ASSIGNMENT: Copy each line in the data below that contains the word "rewrite".

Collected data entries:
::::::::
Lemma resolving_os {A : Type} t cs (m : Sys A) E :
  balanced modest m -> childless m -> triple (resolving t cs) (on_os m) (fun _ => resolving t cs) E.
Proof.
  intros Hm Hq l [Ha (rest & Hr) Hc Ht Hv Hk].
  pose proof (on_os_balanced modest m l rest E Hm l (based_start _ l rest (conj Ha Hr))) as H.
  pose proof (brood_childless l (fun o _ => o = []) m Hq l) as Hb.
  destruct (on_os m l) as [l' [a|e|]]; [|done..]. destruct H as [El [Ha' Hr']].
  destruct (Hb l' a) as (u & L & Hu); [exists []; split; [by rewrite app_nil_r|done]|done|].
  split; [done|by exists rest|by rewrite El..|]. by rewrite L, kids_app, Hk.
Qed.

Lemma resolving_modify t cs (g : Link -> Link) E :
  (forall l, l_os (g l) = l_os l /\ l_channel (g l) = l_channel l /\ l_resolutions (g l) = l_resolutions l /\ life (g l) = life l) ->
  triple (resolving t cs) (modify g) (fun _ => resolving t cs) E.
Proof. intros Hg l [H1 H2 H3 H4 H5 H6]. destruct (Hg l) as (E1 & E2 & E3 & E4). split; by rewrite ?E1, ?E2, ?E3, ?E4. Qed.

(** What a block answers: nothing was started, and without an error the capabilities
    [cs] are resolved. *)
Definition resolves (t : Terms) (cs : list Capability) (e : option bytes) (l : Link) : Prop :=
  spent (l_os l) /\ (e = None -> resolving t cs l).

Lemma add_resolution_ok t cs c r E :
  resolved_as t c r ->
  triple (resolving t cs) (_ ← add_resolution r; mret None : L (option bytes))
    (resolves t (cs ++ [c])) E.
Proof.
  intros Hr l Hl. split; [exact (resolving_spent t cs l Hl)|]. intros _. destruct Hl as [H1 H2 H3 H4 H5 H6].
  split; [done|done|done| |done|done]. cbn. apply Forall2_app; [done|]. by constructor.
Qed.

Lemma refusal_ok t cs c e E :
  triple (resolving t cs) (mret (Some e) : L (option bytes)) (resolves t (cs ++ [c])) E.
Proof. apply triple_ret. intros l Hl. split; [by eapply resolving_spent|done]. Qed.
::::::::
SOLUTION BELOW:
  destruct (Hb l' a) as (u & L & Hu); [exists []; split; [by rewrite app_nil_r|done]|done|].
  split; [done|by exists rest|by rewrite El..|]. by rewrite L, kids_app, Hk.
Proof. intros Hg l [H1 H2 H3 H4 H5 H6]. destruct (Hg l) as (E1 & E2 & E3 & E4). split; by rewrite ?E1, ?E2, ?E3, ?E4. Qed.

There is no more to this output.